La beffa all’italiana è infine completa se si tiene conto che gli ultimi anni hanno dimostrato che il modo più sicuro per passare il test è fare ricorso, e già questo dice due cose: che il sistema è pieno di buchi, e che di posti per gli studenti ce ne sarebbero ben di più di quelli messi a disposizione. Nel 2014 il test fu contestato perché era sparito un plico di questionari, e 9mila ricorrenti vennero ammessi alla facoltà: per lo più, hanno poi proseguito gli studi regolarmente, quindi del tutto asini non dovevano essere.
Nel 2017, due avvocato hanno scoperto che 177 posti sono rimasti vacanti perché erano riservati agli extracomunitari, di cui però non si è vista ombra. Gli stessi avvocati, Michele Bonetti e Santi d’Elisa, hanno calcolato che il rapporto attuale tra la capienza degli atenei e il fabbisogno di medici consentirebbe l’accesso a 1.757 studenti in più.

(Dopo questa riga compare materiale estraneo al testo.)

(** ** The loops as runs over their plans *)

Lemma for_filter_map {A B T} (h : A -> option B) (body : B -> T -> M T)
      (l : list A) (acc : T) (fs : FS) :
  for_ l (fun x a => match h x with
                     | None => ret a
                     | Some c => body c a
                     end) acc fs
  = for_ (filter_map h l) body acc fs.
Proof.
  revert acc fs. induction l as [| x l IH]; intros acc fs; [reflexivity |].
  cbn [for_ filter_map].
  destruct (h x) as [c |]; cbn [for_]; unfold bind.
  - destruct (body c acc fs) as [[a | e] fs']; [apply IH | reflexivity].
  - unfold ret at 1. apply IH.
Qed.

Lemma for_map {A B T} (g : A -> B) (body : B -> T -> M T)
      (l : list A) (acc : T) (fs : FS) :
  for_ l (fun x => body (g x)) acc fs = for_ (map g l) body acc fs.
Proof.
  revert acc fs. induction l as [| x l IH]; intros acc fs; [reflexivity |].
  cbn [for_ map]. unfold bind.
  destruct (body (g x) acc fs) as [[a | e] fs']; [apply IH | reflexivity].
Qed.

Lemma after_nil fs : after fs [] [] = fs.
Proof. destruct fs. unfold after. cbn. now rewrite !app_nil_r. Qed.

Lemma after_after fs d1 f1 d2 f2 :
  after (after fs d1 f1) d2 f2 = after fs (d1 ++ d2) (f1 ++ f2).
Proof. unfold after. cbn. now rewrite !app_assoc. Qed.

Lemma write_chunk_some w out acc fs :
  write_chunk w (Some out) acc fs
  = (Ret (acc ++ map fst (kept w [out])), after fs [] (kept w [out])).
Proof.
  unfold write_chunk, lift, bind, ret, try_, open_write, kept, after.
  cbn [filter]. destruct (write_fails w (fst out)); cbn.
  - rewrite !app_nil_r. now destruct fs.
  - rewrite app_nil_r. now destruct out.
Qed.

Lemma kept_app w l1 l2 : kept w (l1 ++ l2) = kept w l1 ++ kept w l2.
Proof. apply filter_app. Qed.

Lemma for_write_chunks w {A} (f : A -> option (path * PdfWriter))
      (l : list A) acc fs :
  (forall x, In x l -> f x <> None) ->
  for_ l (fun x => write_chunk w (f x)) acc fs
  = (Ret (acc ++ map fst (kept w (filter_map f l))),
     after fs [] (kept w (filter_map f l))).
Proof.
  revert acc fs. induction l as [| x l IH]; intros acc fs Hf.
  - cbn. now rewrite app_nil_r, after_nil.
  - cbn [for_ filter_map].
    destruct (f x) as [out |] eqn:E;
      [| exfalso; apply (Hf x); [now left | exact E]].
    unfold bind. rewrite write_chunk_some.
    rewrite IH by (intros y Hy; apply Hf; now right).
    rewrite after_after, <- app_assoc, <- map_app.
    change (out :: filter_map f l) with ([out] ++ filter_map f l).
    now rewrite kept_app.
Qed.

Lemma chapter_file_some pages dir base toc c :
  In c (chapter_plan toc (total_pages pages)) ->
  chapter_file pages dir base c <> None.
Proof.
  intros Hc. rewrite chapter_plan_unrolled in Hc.
  pose proof (plan_from_well_formed 0 toc (total_pages pages)) as Hwf.
  rewrite Forall_forall in Hwf. destruct (Hwf c Hc) as [_ Hle].
  destruct (In_plan_from 0 toc _ c Hc) as (k & e & _ & _ & _ & Hs).
  unfold chapter_file.
  destruct (add_pages_range pages (startPage c) (endPage c))
    as (added & -> & _); [| discriminate].
  unfold total_pages in Hle. lia.
Qed.
(** X12: removal is not idempotent: a second [removeFromConfig] with the
    same id deletes one more entry of that id, so of [n] entries
    registered under the id, [n - 2] are left after two calls. *)
Theorem removeFromConfig_twice config hookId :
  HookUtils.container_ok config = true →
  ∃ config1 config2,
    HookUtils.removeFromConfig config "onCreate" hookId = Ok config1
    ∧ HookUtils.removeFromConfig config1 "onCreate" hookId = Ok config2
    ∧ HookUtils.storedOnCreate config2
      = VArr (tail (tail (HookUtils.with_id hookId (HookUtils.hookList config "onCreate")))).
Proof.
  intros Hok.
  destruct (removeFromConfig_ok config "onCreate" hookId Hok)
    as (config1 & h1 & Hret1 & Hh1 & Hl1 & _).
  destruct (stored_list_facts config1 h1 _ Hh1 Hl1) as (Hok1 & Hlist1 & _).
  destruct (removeFromConfig_ok config1 "onCreate" hookId Hok1)
    as (config2 & h2 & Hret2 & Hh2 & Hl2 & _).
  destruct (stored_list_facts config2 h2 _ Hh2 Hl2) as (_ & _ & Hst2).
  exists config1, config2. split; [exact Hret1|]. split; [exact Hret2|].
  rewrite Hst2, Hlist1. do 2 f_equal.
  set (m := HookUtils.with_id hookId (HookUtils.hookList config "onCreate")).
  pose proof (with_id_all hookId (HookUtils.hookList config "onCreate")) as Hall.
  fold m in Hall. apply Forall_tail in Hall.
  unfold HookUtils.with_id. clear -Hall.
  induction Hall as [|e r He _ IH]; [reflexivity|].
  rewrite filter_cons_True by done. by rewrite IH.
Qed.

(** The container as [addToHooks] leaves it. *)
Lemma addToHooks_ok hooks hookType (hookEntry : obj) l :
  (match hooks with VObj _ => true | _ => negb (JS.truthy hooks) end) = true →
  Lodash.get_default hooks hookType (VArr []) = VArr l →
  ∃ h' : obj,
    HookUtils.addToHooks hooks hookType hookEntry = Ok (VObj h')
    ∧ h' !! "onCreate" = Some (VArr (l ++ [VObj hookEntry]))
    ∧ (∀ k, k ≠ "onCreate" → h' !! k = match hooks with VObj h => h !! k | _ => None end).
Proof.
  intros Hok Hget. unfold HookUtils.addToHooks. rewrite Hget.
  cbn [HookUtils.concat_entry].
  destruct hooks as [| | | | | |h]; cbn [negb] in Hok;
    try (apply negb_true_iff in Hok; rewrite Hok);
    cbn [JS.truthy HookUtils.assign_onCreate_value]; eexists;
    (split; [reflexivity|]); (split; [by rewrite lookup_insert_eq|]);
    intros k Hk; rewrite lookup_insert_ne by done; try reflexivity;
    unfold JS.literal; cbn [list_to_map foldr];
    rewrite lookup_insert_ne by done; apply lookup_empty.
Qed.

Lemma addToConfig_ok config hookType (hookEntry : obj) l :
  HookUtils.container_ok config = true →
  Lodash.get_default (HookUtils.hooksConfig_of config) hookType (VArr []) = VArr l →
  ∃ config' h',
    HookUtils.addToConfig config hookType hookEntry = Ok config'
    ∧ HookUtils.hooksConfig_of config' = VObj h'
    ∧ h' !! "onCreate" = Some (VArr (l ++ [VObj hookEntry]))
    ∧ (∀ k, k ≠ HookUtils.container_field config → config' !! k = config !! k).
Proof.
  unfold HookUtils.container_ok, HookUtils.addToConfig, HookUtils.hooksConfig_of,
    HookUtils.container_field.
  destruct (JS.is_num (JS.prop (VObj config) "version") 3) eqn:Hv.
  - destruct (JS.prop (VObj config) "workspace") as [| | | | | |ws] eqn:Hws;
      try discriminate.
    intros Hok Hget.
    destruct (addToHooks_ok _ hookType hookEntry l Hok Hget) as (h' & -> & Hl & _).
    do 2 eexists. split; [reflexivity|].
    rewrite prop_insert_ne by done. rewrite Hv. rewrite !prop_insert_eq.
    split; [reflexivity|]. split; [exact Hl|].
    intros k Hk. by rewrite lookup_insert_ne.
  - intros Hok Hget.
    destruct (addToHooks_ok _ hookType hookEntry l Hok Hget) as (h' & -> & Hl & _).
    do 2 eexists. split; [reflexivity|].
    rewrite prop_insert_ne by done. rewrite Hv. rewrite !prop_insert_eq.
    split; [reflexivity|]. split; [exact Hl|].
    intros k Hk. by rewrite lookup_insert_ne.
Qed.

(** X13: when the container can take the assignment and the list read
    for [hookType] is an array [l] (or missing, [l = []]), [addToConfig]
    returns, and stores [l] with the entry appended as the [onCreate] list,
    whatever [hookType] is; no top-level field outside the container
    changes, and the result can take further edits. *)
Theorem addToConfig_appends config hookType (hookEntry : obj) l :
  HookUtils.container_ok config = true →
  Lodash.get_default (HookUtils.hooksConfig_of config) hookType (VArr []) = VArr l →
  ∃ config',
    HookUtils.addToConfig config hookType hookEntry = Ok config'
    ∧ HookUtils.storedOnCreate config' = VArr (l ++ [VObj hookEntry])
    ∧ HookUtils.container_ok config' = true
    ∧ (∀ k, k ≠ HookUtils.container_field config → config' !! k = config !! k).
Proof.
  intros Hok Hget.
  destruct (addToConfig_ok config hookType hookEntry l Hok Hget)
    as (config' & h' & Hret & Hh & Hl & Hframe).
  destruct (stored_list_facts config' h' _ Hh Hl) as (Hok' & _ & Hst).
  exists config'. done.
Qed.

(** X14: registering a hook and then removing it by its id leaves the
    entries that already had that id, minus the first, followed by the new
    entry; when the id was fresh the stored list is empty: every hook that
    was registered before is gone. *)
Theorem add_then_remove config (hookEntry : obj) hookId l :
  HookUtils.container_ok config = true →
  Lodash.get_default (HookUtils.hooksConfig_of config) "onCreate" (VArr []) = VArr l →
  hookEntry !! "id" = Some (VStr hookId) →
  ∃ config1 config2,
    HookUtils.addToConfig config "onCreate" hookEntry = Ok config1
    ∧ HookUtils.removeFromConfig config1 "onCreate" hookId = Ok config2
    ∧ HookUtils.storedOnCreate config2
      = VArr (tail (HookUtils.with_id hookId l ++ [VObj hookEntry]))
    ∧ (HookUtils.with_id hookId l = [] → HookUtils.storedOnCreate config2 = VArr []).
Proof.
  intros Hok Hget Hid.
  destruct (addToConfig_ok config "onCreate" hookEntry l Hok Hget)
    as (config1 & h1 & Hret1 & Hh1 & Hl1 & _).
  destruct (stored_list_facts config1 h1 _ Hh1 Hl1) as (Hok1 & Hlist1 & _).
  destruct (removeFromConfig_ok config1 "onCreate" hookId Hok1)
    as (config2 & h2 & Hret2 & Hh2 & Hl2 & _).
  destruct (stored_list_facts config2 h2 _ Hh2 Hl2) as (_ & _ & Hst2).
  assert (Hwith : HookUtils.with_id hookId (l ++ [VObj hookEntry])%list
                  = (HookUtils.with_id hookId l ++ [VObj hookEntry])%list).
  { unfold HookUtils.with_id. rewrite filter_app. f_equal.
    rewrite filter_cons_True; [by rewrite filter_nil|].
    cbn [Lodash.matches_id]. rewrite Hid. cbn. apply String.eqb_refl. }
  exists config1, config2. split; [exact Hret1|]. split; [exact Hret2|].
  rewrite Hst2, Hlist1, Hwith. split; [reflexivity|].
  intros ->. reflexivity.
Qed.

(** The container reached through [hooksConfig_of] is an object only in
    these two ways. *)
Lemma hooksConfig_object config h :
  HookUtils.hooksConfig_of config = VObj h →
  (JS.is_num (JS.prop (VObj config) "version") 3 = true
   ∧ ∃ ws : obj, JS.prop (VObj config) "workspace" = VObj ws
                 ∧ JS.prop (VObj ws) "hooks" = VObj h)
  ∨ (JS.is_num (JS.prop (VObj config) "version") 3 = false
     ∧ JS.prop (VObj config) "hooks" = VObj h).
Proof.
  unfold HookUtils.hooksConfig_of.
  destruct (JS.is_num (JS.prop (VObj config) "version") 3); [|by right].
  destruct (JS.prop (VObj config) "workspace") as [| | | |s|a|ws];
    try (compute; discriminate).
  intros Hh. left. eauto.
Qed.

Quest’anno, secondo Consulcesi ,network legale di riferimento per aspiranti camici bianchi, le segnalazioni di irregolarità sono partite subito dopo la prova, e una prima stima dice che i ricorsi saranno il 40% in più dello scorso anno.
Questione soldi
Di fronte a una realtà chiara, il sistema grippa davanti alla solita questione di soldi. “Il numero chiuso prolifera non per fornire uno sbarramento meritocratico” dice Elisa Marchetti, coordinatrice nazionale dell’ UDU (Unione degli Universitari), “ma per assenza di finanziamenti, perché per ospitare più studenti ci vogliono più strutture e più personale e più docenti, e tutto questo costa“. “Per fortuna in Lombardia molti di quelli che se ne vanno a studiare all’estero, poi tornano, è una Regione che ha attrattive superiori alla media” ha commentato l’assessore lombardo al Welfare Giulio Gallera, “i posti in più di quest’anno sono un bene, ma il problema è rimandato. Io sono contro i numeri chiusi, non si possono fare spending review su istruzione e sanità“. E se copiassimo gli americani? “loro hanno escogitato un metodo efficace” dice Enrico Sartori, ordinario di ginecologia e ostetricia all’università di Brescia e direttore della scuola di specializzazione, “fanno fare agli studenti un anno propedeutico e poi procedono con la selezione: se non entri avrai comunque la strada aperta per altre professioni in campo sanitario“.